Your instructions: Reproduce the entries shown below only from the line with "snd r <> None." down to the line with "pose proof (Z.square_nonneg (snd", keeping both end lines and copying each one exactly.

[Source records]

----------------

(** X15. Selection followed by an update on the same contours holds
    the position: after a successful click selection, [update_tracking]
    with the same candidates stays locked on the selected centroid, and
    the history holds it twice. *)
Theorem selection_then_update_holds_position (t : Track Contour)
    (contours : list Contour) (click : Point) (cnt : Contour)
    (Hawait : awaiting_selection t = true)
    (Hclick : click_position t = Some click)
    (Hin : In cnt contours) (Hnd : degenerate cnt = false)
    (Hnear : reach click cnt < 100 * 100) :
  let t1 := handle_click_selection t contours in
  let r := update_tracking t1 contours in
  exists c,
    target_position t1 = Some c /\
    tracking_active (fst r) = true /\
    target_position (fst r) = Some c /\
    target_history (fst r) = [c; c] /\
    snd r <> None.
Proof.
  destruct (near_search_succeeds Contour moments contours click cnt Hin Hnd
              Hnear) as (best & (Hbin & Hbnd & Hst & _) & Hbnear).
  intros t1.
  assert (Ht1 : t1 = {| tracking_active := true;
                        target_position := Some (centroid best);
                        target_history := [centroid best];
                        selected_contour := Some best;
                        click_position := None;
                        awaiting_selection := false |}).
  { subst t1. unfold Tracker.handle_click_selection.
    rewrite Hawait, Hclick, Hst.
    cbn [nearest_contour nearest_centroid min_distance].
    assert (Hpass : dist_lt_const (Sqrt (reach click best)) 100 = true)
      by (cbn; apply Z.ltb_lt; exact Hbnear).
    rewrite Hpass. reflexivity. }
  assert (Hzero : reach (centroid best) best = 0).
  { unfold TrackerFacts.reach, squared_distance. lia. }
  destruct (update_tracking_accepts t1 contours (centroid best) best)
    as (best' & _ & _ & Hle & _ & Hupd);
    try (rewrite Ht1; reflexivity); try assumption.
  { rewrite Hzero. unfold SEARCH_RADIUS. lia. }
  assert (Hsame : centroid best' = centroid best).
  { apply squared_distance_zero.
    pose proof (Z.square_nonneg (fst (centroid best') - fst (centroid best))).
    pose proof (Z.square_nonneg (snd (centroid best') - snd (centroid best))).
    unfold TrackerFacts.reach, squared_distance in *. lia. }
  intros r. subst r. rewrite Hupd. cbn [fst snd].
  exists (centroid best). rewrite Hsame, Ht1. cbn.
  repeat split. discriminate.
Qed.
(** * juce::NamedPipe — lifecycle of a named pipe endpoint

    Shallow embedding of [modules/juce_core/network/juce_NamedPipe.cpp].

    The file implements the platform-independent half of [NamedPipe]: the
    constructor, the destructor, [openExisting], [isOpen], [createNewPipe]
    and [getName].  "Other methods for this class are implemented in the
    platform-specific files": [close], [openInternal], [read] and [write]
    are modelled from the specification, over an abstract platform pipe
    driver. *)

From Stdlib Require Import ZArith.
From stdpp Require Import base option list strings gmap.

Local Open Scope Z_scope.

(** ** The platform pipe driver *)

(** Outcome of a driver transfer: [bytesRead | Error | TimedOut]. *)
Inductive IOResult (A : Type) : Type :=
  | IODone (a : A)
  | IOError
  | IOTimedOut.
Arguments IODone {A} a.
Arguments IOError {A}.
Arguments IOTimedOut {A}.

(** Modelled from the spec: the platform pipe driver, the external
    collaborator that owns the OS-level handle.  Its five operations are
    [driverOpen(name, asServer, mustNotExist) -> Handle | Error],
    [driverRead(Handle, buffer, timeoutMs)], [driverWrite(Handle, buffer,
    timeoutMs)], [driverCancelPendingIO(Handle)] and [driverClose(Handle)].
    Each acts on the state [World] of the operating system. *)
Class PipeDriver (World Handle : Type) := {
  driverOpen : string → bool → bool → World → option Handle * World;
  driverRead : Handle → Z → Z → World → IOResult (list Byte.byte) * World;
  driverWrite : Handle → list Byte.byte → Z → World → IOResult Z * World;
  driverCancelPendingIO : Handle → World → World;
  driverClose : Handle → World → World
}.

(** ** The NamedPipe object *)

Section NamedPipe.
Context {World Handle : Type} `{!PipeDriver World Handle}.

(** The two data members touched by the file: [String currentPipeName]
    and [std::unique_ptr<Pimpl> pimpl]. *)
Record NamedPipe := mkNamedPipe {
  currentPipeName : string;
  pimpl : option Handle
}.

(** What a call does that an outside observer can see, in order: entering
    and leaving a [ScopedReadLock] or a [ScopedWriteLock] on the member
    [lock], and the calls made to the driver. *)
Inductive Event :=
  | EvReadLock
  | EvReadUnlock
  | EvWriteLock
  | EvWriteUnlock
  | EvDriverOpen (name : string) (asServer mustNotExist : bool)
  | EvDriverRead (h : Handle)
  | EvDriverWrite (h : Handle)
  | EvDriverCancel (h : Handle)
  | EvDriverClose (h : Handle).

(** A member function runs on the object ([self]), the operating system
    ([drv]) and the events so far ([trace]). *)
Record St := mkSt {
  self : NamedPipe;
  drv : World;
  trace : list Event
}.

Definition M (A : Type) : Type := St → A * St.

Definition ret {A} (a : A) : M A := λ st, (a, st).

Definition bind {A B} (m : M A) (k : A → M B) : M B :=
  λ st, let '(a, st') := m st in k a st'.

Definition emit (e : Event) : M unit :=
  λ st, (tt, mkSt (self st) (drv st) (trace st ++ [e])).

Definition getPimpl : M (option Handle) := λ st, (pimpl (self st), st).

Definition setPimpl (p : option Handle) : M unit :=
  λ st, (tt, mkSt (mkNamedPipe (currentPipeName (self st)) p) (drv st) (trace st)).

Definition getCurrentPipeName : M string :=
  λ st, (currentPipeName (self st), st).

Definition setCurrentPipeName (n : string) : M unit :=
  λ st, (tt, mkSt (mkNamedPipe n (pimpl (self st))) (drv st) (trace st)).

Definition onDriver {A} (f : World → A * World) : M A :=
  λ st, let '(a, w) := f (drv st) in (a, mkSt (self st) w (trace st)).

End NamedPipe.

Arguments NamedPipe Handle : clear implicits.
Arguments Event Handle : clear implicits.
Arguments St World Handle : clear implicits.
Arguments M World Handle A : clear implicits.

Declare Scope pipe_scope.
Delimit Scope pipe_scope with pipe.
Notation "x ← m ; k" := (bind m (λ x, k))
  (at level 20, m at level 100, k at level 200, only parsing) : pipe_scope.
Notation "m ;; k" := (bind m (λ _, k))
  (at level 100, k at level 200, right associativity, only parsing) : pipe_scope.

Section Members.
Context {World Handle : Type} `{!PipeDriver World Handle}.
Local Open Scope pipe_scope.

Local Abbreviation M := (M World Handle).

(** [const ScopedReadLock sl (lock);] guarding the rest of the block. *)
Definition scopedReadLock {A} (body : M A) : M A :=
  emit EvReadLock ;; r ← body ; emit EvReadUnlock ;; ret r.

(** [const ScopedWriteLock sl (lock);] guarding the rest of the block. *)
Definition scopedWriteLock {A} (body : M A) : M A :=
  emit EvWriteLock ;; r ← body ; emit EvWriteUnlock ;; ret r.

(** [pimpl != nullptr] *)
Definition notNull (p : option Handle) : bool :=
  match p with Some _ => true | None => false end.

(** [NamedPipe::NamedPipe() {}] *)
Definition construct : NamedPipe Handle := mkNamedPipe "" None.

(** Modelled from the spec: [NamedPipe::close], which lives in the
    platform-specific files.  "If open, instructs the driver to cancel any
    in-flight read/write on this handle, then destroys the handle and
    clears Pipe State to closed.  Safe to call when already closed
    (no-op)."  The cancellation request comes before the exclusive
    acquisition for teardown. *)
Definition close : M unit :=
  p ← getPimpl ;
  match p with
  | Some h =>
      emit (EvDriverCancel h) ;;
      onDriver (λ w, (tt, driverCancelPendingIO h w)) ;;
      scopedWriteLock (
        emit (EvDriverClose h) ;;
        onDriver (λ w, (tt, driverClose h w)) ;;
        setPimpl None)
  | None => ret tt
  end.

(** Modelled from the spec: [NamedPipe::openInternal (pipeName,
    createPipe, mustNotExist)], which lives in the platform-specific
    files.  It asks the driver for a handle; "returns true and installs
    the driver handle on success; returns false (and leaves the pipe
    closed)" otherwise. *)
Definition openInternal (pipeName : string) (createPipe mustNotExist : bool)
    : M bool :=
  emit (EvDriverOpen pipeName createPipe mustNotExist) ;;
  r ← onDriver (driverOpen pipeName createPipe mustNotExist) ;
  match r with
  | Some h => setPimpl (Some h) ;; ret true
  | None => ret false
  end.

(** [NamedPipe::~NamedPipe() { close(); }] *)
Definition destroy : M unit := close.

(** [bool NamedPipe::openExisting (const String& pipeName)] *)
Definition openExisting (pipeName : string) : M bool :=
  close ;;
  scopedWriteLock (
    setCurrentPipeName pipeName ;;
    openInternal pipeName false false).

(** [bool NamedPipe::isOpen() const] *)
Definition isOpen : M bool :=
  scopedReadLock (p ← getPimpl ; ret (notNull p)).

(** [bool NamedPipe::createNewPipe (const String& pipeName, bool mustNotExist)] *)
Definition createNewPipe (pipeName : string) (mustNotExist : bool) : M bool :=
  close ;;
  scopedWriteLock (
    setCurrentPipeName pipeName ;;
    openInternal pipeName true mustNotExist).

(** [String NamedPipe::getName() const] *)
Definition getName : M string :=
  scopedReadLock getCurrentPipeName.

(** Modelled from the spec: [NamedPipe::read (destBuffer, maxBytesToRead,
    timeOutMilliseconds)], which lives in the platform-specific files.
    "Acquires shared access to Pipe State for the duration; if no handle
    is present, fails immediately returning -1"; a driver error or
    timeout is surfaced as -1 too.  The result is the returned count and
    the bytes stored in the destination buffer. *)
Definition read (maxBytesToRead timeOutMilliseconds : Z) : M (Z * list Byte.byte) :=
  scopedReadLock (
    p ← getPimpl ;
    match p with
    | None => ret (-1, [])
    | Some h =>
        emit (EvDriverRead h) ;;
        r ← onDriver (driverRead h maxBytesToRead timeOutMilliseconds) ;
        match r with
        | IODone bs => ret (Z.of_nat (length bs), bs)
        | IOError | IOTimedOut => ret (-1, [])
        end
    end).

----------------

Exercise result:
    snd r <> None.
Proof.
  destruct (near_search_succeeds Contour moments contours click cnt Hin Hnd
              Hnear) as (best & (Hbin & Hbnd & Hst & _) & Hbnear).
  intros t1.
  assert (Ht1 : t1 = {| tracking_active := true;
                        target_position := Some (centroid best);
                        target_history := [centroid best];
                        selected_contour := Some best;
                        click_position := None;
                        awaiting_selection := false |}).
  { subst t1. unfold Tracker.handle_click_selection.
    rewrite Hawait, Hclick, Hst.
    cbn [nearest_contour nearest_centroid min_distance].
    assert (Hpass : dist_lt_const (Sqrt (reach click best)) 100 = true)
      by (cbn; apply Z.ltb_lt; exact Hbnear).
    rewrite Hpass. reflexivity. }
  assert (Hzero : reach (centroid best) best = 0).
  { unfold TrackerFacts.reach, squared_distance. lia. }
  destruct (update_tracking_accepts t1 contours (centroid best) best)
    as (best' & _ & _ & Hle & _ & Hupd);
    try (rewrite Ht1; reflexivity); try assumption.
  { rewrite Hzero. unfold SEARCH_RADIUS. lia. }
  assert (Hsame : centroid best' = centroid best).
  { apply squared_distance_zero.
    pose proof (Z.square_nonneg (fst (centroid best') - fst (centroid best))).
    pose proof (Z.square_nonneg (snd (centroid best') - snd (centroid best))).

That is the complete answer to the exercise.